简体   繁体   English

使用java将XML文件转换为CSV文件

[英]Convert an XML file to CSV file using java

I need help understanding the steps involved in converting an XML file into a CSV file using java. 我需要帮助了解使用java将XML文件转换为CSV文件所涉及的步骤。 Here is an example of an XML file 这是一个XML文件的示例

<?xml version="1.0"?>
<Sites>
<Site id="101" name="NY-01" location="New York">
    <Hosts>
        <Host id="1001">
           <Host_Name>srv001001</Host_Name>
           <IP_address>10.1.2.3</IP_address>
           <OS>Windows</OS>
           <Load_avg_1min>1.3</Load_avg_1min>
           <Load_avg_5min>2.5</Load_avg_5min>
           <Load_avg_15min>1.2</Load_avg_15min>
        </Host>
        <Host id="1002">
           <Host_Name>srv001002</Host_Name>
           <IP_address>10.1.2.4</IP_address>
           <OS>Linux</OS>
           <Load_avg_1min>1.4</Load_avg_1min>
           <Load_avg_5min>2.5</Load_avg_5min>
           <Load_avg_15min>1.2</Load_avg_15min>
        </Host>
        <Host id="1003">
           <Host_Name>srv001003</Host_Name>
           <IP_address>10.1.2.5</IP_address>
           <OS>Linux</OS>
           <Load_avg_1min>3.3</Load_avg_1min>
           <Load_avg_5min>1.6</Load_avg_5min>
           <Load_avg_15min>1.8</Load_avg_15min>
        </Host>
        <Host id="1004">
           <Host_Name>srv001004</Host_Name>
           <IP_address>10.1.2.6</IP_address>
           <OS>Linux</OS>
           <Load_avg_1min>2.3</Load_avg_1min>
           <Load_avg_5min>4.5</Load_avg_5min>
           <Load_avg_15min>4.2</Load_avg_15min>
        </Host>     
    </Hosts>
</Site>
</Sites>

and here is the resulting CSV file. 这是生成的CSV文件。
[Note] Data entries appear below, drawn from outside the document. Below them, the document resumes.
(** ** Renewal *)

Lemma broadest_prior cur cand p : broadest_est_profile cur cand = Some p →
  cur = Some p ∨ cand = Some p ∧ offerable p = true.
Proof.
  unfold broadest_est_profile. destruct cand as [q|]; cbn; [|destruct cur; auto].
  destruct (offerable q) eqn:Hq; destruct cur as [u|]; try (by left);
    repeat case_match; intros [= <-]; auto.
Qed.

(** What the loop over earlier enrollments has found. *)
Definition found_prior (user : AuthenticatedUser) (csr : ParsedCsr) (found : bool * bool * option string)
    (w : World) : Prop :=
  (found.1.2 = true → ∃ e, renewed user csr e w) ∧
  ∀ p, found.2 = Some p → offerable p = true ∧ ∃ e, renewed user csr e w ∧ e_profile_name e = Some p.
Lemma found_prior_later user csr found w w' :
  later w w' → found_prior user csr found w → found_prior user csr found w'.
Proof.
  intros Hl [Hm Hp]. split.
  - intros (e & He)%Hm. exists e. by eapply renewed_later.
  - intros p (Ho & e & He & Hep)%Hp. split; [done|]. exists e. split; [by eapply renewed_later|done].
Qed.

Lemma wpm_prior user csr all prior found (Q : bool * bool * option string → World → Prop) w :
  did w (EStmt (ListEnrollments (username user))) (Ok all) → prior ⊆ all → found_prior user csr found w →
  (∀ w1 found, later w w1 → found_prior user csr found w1 → Q found w1) →
  wpm (prior_certificates (trim (Csr.subject_dn csr)) (normalize_san_set (subject_alternative_names csr))
    prior found) Q w.
Proof.
  revert found w. induction prior as [|e prior IH]; intros found w Hall Hsub Hf HQ; [by apply HQ|].
  assert (e ∈ all) as He by (apply Hsub, list_elem_of_here).
  assert (prior ⊆ all) as Hsub' by (intros x Hx; by apply Hsub, list_elem_of_further).
  cbn [prior_certificates]. destruct (certificate_id e) as [id|] eqn:Hid; [|by apply IH].
  apply wpm_bind, wpm_try_stmt; [done|]. intros w1 cert Hl1 Hd1.
  set (matched := match cert with Some c => _ | None => _ end).
  assert (matched = true → renewed user csr e w1) as Hren.
  { subst matched. destruct cert as [row|]; [|done]. intros Hr. exists all, id, row.
    split_and!; try done. since Hall. }
  apply IH; [since Hall|done| |].
  - apply (found_prior_later _ _ _ _ _ Hl1) in Hf as [Hm Hp]. split; cbn.
    + intros [Hx|Hx]%orb_true_iff; [by apply Hm|]. exists e. by apply Hren.
    + intros p. destruct matched; [|apply Hp].
      intros [Hx|[Hx Ho]]%broadest_prior; [by apply Hp|]. split; [done|]. exists e. split; [by apply Hren|done].
  - intros w2 found' Hl2. apply HQ. chain.
Qed.

Lemma wpm_issue_renewal st rq label user der csr prior w :
  caller st rq (SimpleReenrollCall label) label "simple-reenroll" user w → submitted rq der csr →
  found_prior user csr (true, true, prior) w →
  wpm (issue_renewal st user label der prior) (enrolled user) w.
Proof.
  intros Hcall Hsub Hf. unfold issue_renewal. apply wpm_bind, wpm_new_enrollment.
  intros w1 e Hl1 Ho1 Hid Hty Hcsr. cbv zeta beta.
  pose proof (in_order_did _ _ _ _ _ Ho1 (list_elem_of_here _ _)) as Hd1.
  apply wpm_bind, wpm_on_error; [|intros; apply wpm_deny_enrollment]. apply wpm_resolve.
  intros w2 r Hl2 Hca Hoff. assert (later w w2) as Hl by chain.
  apply wpm_bind, wpm_on_error; [|intros; apply wpm_deny_enrollment]. rewrite <- Hcsr.
  eapply wpm_enroll; [since Hcall|since Hd1|done|done|exact Hca| |].
  { rewrite Hcsr. apply (found_prior_later _ _ _ _ _ Hl) in Hf as [Hm Hp].
    destruct (Hm eq_refl) as [e0 He0]. exists csr, e0, (profile r). split_and!; try done.
    unfold renewal_profile. destruct prior as [p|]; [|by left].
    destruct (offerable p) eqn:Ho; [|by left]. right. split; [done|].
    destruct (Hp p eq_refl) as (_ & e' & He' & Hep). by exists e'. }
  intros w4 cert issuing Hl4 Hob Ho4. apply (obtaining_obtained _ _ _ _ _ _ _ _ Hob) in Ho4.
  apply wpm_certificate_response. intros w5 resp delivery Hl5 Hdel Ho5.
  apply (delivering_delivered _ _ _ _ _ Hdel) in Ho5. clear Hob Hdel. rename Ho4 into Hob.
  exists e, cert. split_and!; [since Hd1|done|eapply obtained_later; [|exact Hob]; chain|done].
Qed.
site_id, site_name, site_location, host_id, host_name, ip_address, operative_system, load_avg_1min, load_avg_5min, load_avg_15min
101, NY-01, New York, 1001, srv001001, 10.1.2.3, Windows, 1.3, 2.5, 1.2
101, NY-01, New York, 1002, srv001002, 10.1.2.4, Linux, 1.4, 2.5, 1.2
101, NY-01, New York, 1003, srv001003, 10.1.2.5, Linux, 3.3, 1.6, 1.8
101, NY-01, New York, 1004, srv001004, 10.1.2.6, Linux, 2.3, 4.5, 4.2

I was thinking of using a DOM parser to read the xml file. 我在考虑使用DOM解析器来读取xml文件。 The problem I have with that is I would need to specify specific elements in to code by name, but I want it to be able to parse it without doing that. 我遇到的问题是我需要按名称指定代码中的特定元素,但我希望它能够在不执行此操作的情况下解析它。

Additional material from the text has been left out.